Mr. Bouteflika’s illness follows the death in the past year of two former presidents, Ahmed Ben Bella and Chadli Benjedid and Ali Kafi, who served as a transition leader in the early 1990s while the military fought Islamist forces who had won elections in a brutal war that left some 100,000 people dead.

The memory of that war and the military-dominated regime’s liberal social spending temporarily took the wind out of the demonstrators’ sails and persuaded them in 2011 to shy away from staging a full-fledged revolt.

Mr. Bouteflika’s stroke threatens to change that.

“If there is not real democratic transition, there will be an uprising … we will return to the violence of the 1990s,” warned Chafiq Mesbah, a former member of Algeria’s intelligence service and now a political analyst, earlier this month in an interview with The Associated Press.

The most recent protests are part of an upsurge in football-related violence in Algeria, an indicator that increased wages and government social spending is failing to compensate for frustration with the failure of the country’s gerontocracy, who have been in control since independence, to share power with a younger generation, create jobs and address housing problems.

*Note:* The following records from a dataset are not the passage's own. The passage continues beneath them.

Lemma skipn_plus {A} (a b : nat) (l : list A) :
  skipn (a + b) l = skipn b (skipn a l).
Proof.
  revert l. induction a as [|a IH]; intro l.
  - reflexivity.
  - destruct l as [|x l]; simpl.
    + now rewrite skipn_nil.
    + apply IH.
Qed.

Lemma filter_same_length {A} (f : A -> bool) (l : list A) :
  length (filter f l) = length l -> filter f l = l.
Proof.
  induction l as [|x l IH]; simpl; intro H.
  - reflexivity.
  - destruct (f x); simpl in H.
    + f_equal. apply IH. lia.
    + pose proof (filter_length_le f l). lia.
Qed.

Lemma NoDup_map_filter {A B} (key : A -> B) (p : A -> bool) (l : list A) :
  NoDup (map key l) -> NoDup (map key (filter p l)).
Proof.
  induction l as [|x l IH]; simpl; intro H.
  - constructor.
  - inversion H as [|? ? Hnot Hrest]; subst.
    destruct (p x); simpl; [constructor|]; auto.
    intro Hin. apply Hnot.
    apply in_map_iff in Hin. destruct Hin as [y [Hy Hin]].
    apply filter_In in Hin. apply in_map_iff. exists y. tauto.
Qed.

(** ** Merging by identifier *)

Section MergeByKey.

Import MergeSpec.

Variables (R X : Type) (key : R -> string) (key_of : X -> string)
          (make : X -> R).
Hypothesis make_key : forall x, key (make x) = key_of x.

Abbreviation has := (has_key R key).
Abbreviation step := (merge_step R X key key_of make).
Abbreviation merge := (merge_by_key R X key key_of make).

Lemma has_app l1 l2 k : has (l1 ++ l2) k = has l1 k || has l2 k.
Proof. apply existsb_app. Qed.

Lemma merge_cons existing x news :
  merge existing (x :: news) = merge (step existing x) news.
Proof. reflexivity. Qed.

Lemma merge_extends existing news :
  exists added, merge existing news = existing ++ added
                /\ forall r, In r added -> exists x, In x news /\ r = make x.
Proof.
  revert existing. induction news as [|x news IH]; intro existing.
  - exists []. split; [now rewrite app_nil_r | intros r []].
  - rewrite merge_cons.
    destruct (IH (step existing x)) as [added [Heq Hadded]].
    unfold merge_step in *. destruct (has existing (key_of x)).
    + exists added. split; [exact Heq|].
      intros r Hr. destruct (Hadded r Hr) as [y [Hy ->]].
      exists y. split; [now right | reflexivity].
    + exists (make x :: added). split.
      * now rewrite Heq, <- app_assoc.
      * intros r [<- | Hr].
        -- exists x. split; [now left | reflexivity].
        -- destruct (Hadded r Hr) as [y [Hy ->]].
           exists y. split; [now right | reflexivity].
Qed.

Lemma merge_keeps_key existing news k :
  has existing k = true -> has (merge existing news) k = true.
Proof.
  intro H. destruct (merge_extends existing news) as [added [-> _]].
  now rewrite has_app, H.
Qed.

Lemma merge_covers existing news x :
  In x news -> has (merge existing news) (key_of x) = true.
Proof.
  revert existing. induction news as [|y news IH]; intros existing Hin.
  - destruct Hin.
  - rewrite merge_cons.
    destruct Hin as [-> | Hin]; [|now apply IH].
    apply merge_keeps_key. unfold merge_step.
    destruct (has existing (key_of x)) eqn:E; [exact E|].
    rewrite has_app. unfold has_key at 2. simpl.
    now rewrite make_key, String.eqb_refl, orb_true_r.
Qed.

Lemma merge_present existing news :
  (forall x, In x news -> has existing (key_of x) = true) ->
  merge existing news = existing.
Proof.
  induction news as [|y news IH]; intro H.
  - reflexivity.
  - rewrite merge_cons. unfold merge_step.
    rewrite (H y (or_introl eq_refl)).
    apply IH. intros x Hx. apply H. now right.
Qed.

Lemma merge_idempotent existing news :
  merge (merge existing news) news = merge existing news.
Proof.
  apply merge_present. intros x Hx. now apply merge_covers.
Qed.

Lemma merge_adds existing news x :
  NoDup (map key_of news) -> In x news ->
  has existing (key_of x) = false ->
  In (make x) (merge existing news).
Proof.
  revert existing. induction news as [|y news IH]; intros existing Hnd Hin Hno.
  - destruct Hin.
  - inversion Hnd as [|? ? Hfresh Hnd']; subst.
    rewrite merge_cons.
    destruct Hin as [-> | Hin].
    + destruct (merge_extends (step existing x) news) as [added [-> _]].
      apply in_or_app. left. unfold merge_step. rewrite Hno.
      apply in_or_app. right. now left.
    + apply IH; [exact Hnd' | exact Hin |].
      unfold merge_step. destruct (has existing (key_of y)); [exact Hno|].
      rewrite has_app, Hno. unfold has_key. simpl.
      rewrite make_key, orb_false_r. apply String.eqb_neq.
      intro E. apply Hfresh. rewrite E. now apply in_map.
Qed.

End MergeByKey.

(** ** More on merging by identifier *)

Section MergeKeepsKeysDistinct.

Import MergeSpec.

Variables (R X : Type) (key : R -> string) (key_of : X -> string)
          (make : X -> R).
Hypothesis make_key : forall x, key (make x) = key_of x.

Lemma has_key_false (l : list R) (k : string) :
  has_key R key l k = false <-> ~ In k (map key l).
Proof.
  unfold has_key. induction l as [|r l IH]; simpl.
  - split; [intros _ [] | reflexivity].
  - rewrite orb_false_iff, IH, String.eqb_neq. tauto.
Qed.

Dozens of people, including a player, were injured six months ago when supporters of Jeunesse Sportive de la Saoura (JSS) stormed the pitch during a premier league match in their home stadium in Meridja in the eastern province of Bechar against Algiers-based Union Sportive de la Médina d’El Harrach (USM). The incident followed a massive brawl between players and between fans after a Libya-Algeria Africa Cup of Nations qualifier.

The protesters’ retreat into the stadiums amounted to a tacit understanding between Algerian football fans and security forces that football supporters could express their grievances as long as they did so within the confines of the stadiums. “Bouteflika is in love with his throne, he wants another term,” is a popular anti-government chant in stadiums.

Stadiums have long been an incubator of protest in football-crazy Algeria. Seven fans were killed in the last five years in football-related violence and more than 2,700 wounded, according to Algerian statistics.

Algeria’s domestic fragility is highlighted by almost daily smaller protests in towns across the country sparked by discontent over lack of water, housing, electricity, jobs and salaries. Protests have led to suspension of football matches. Football was also suspended during last year’s legislative elections.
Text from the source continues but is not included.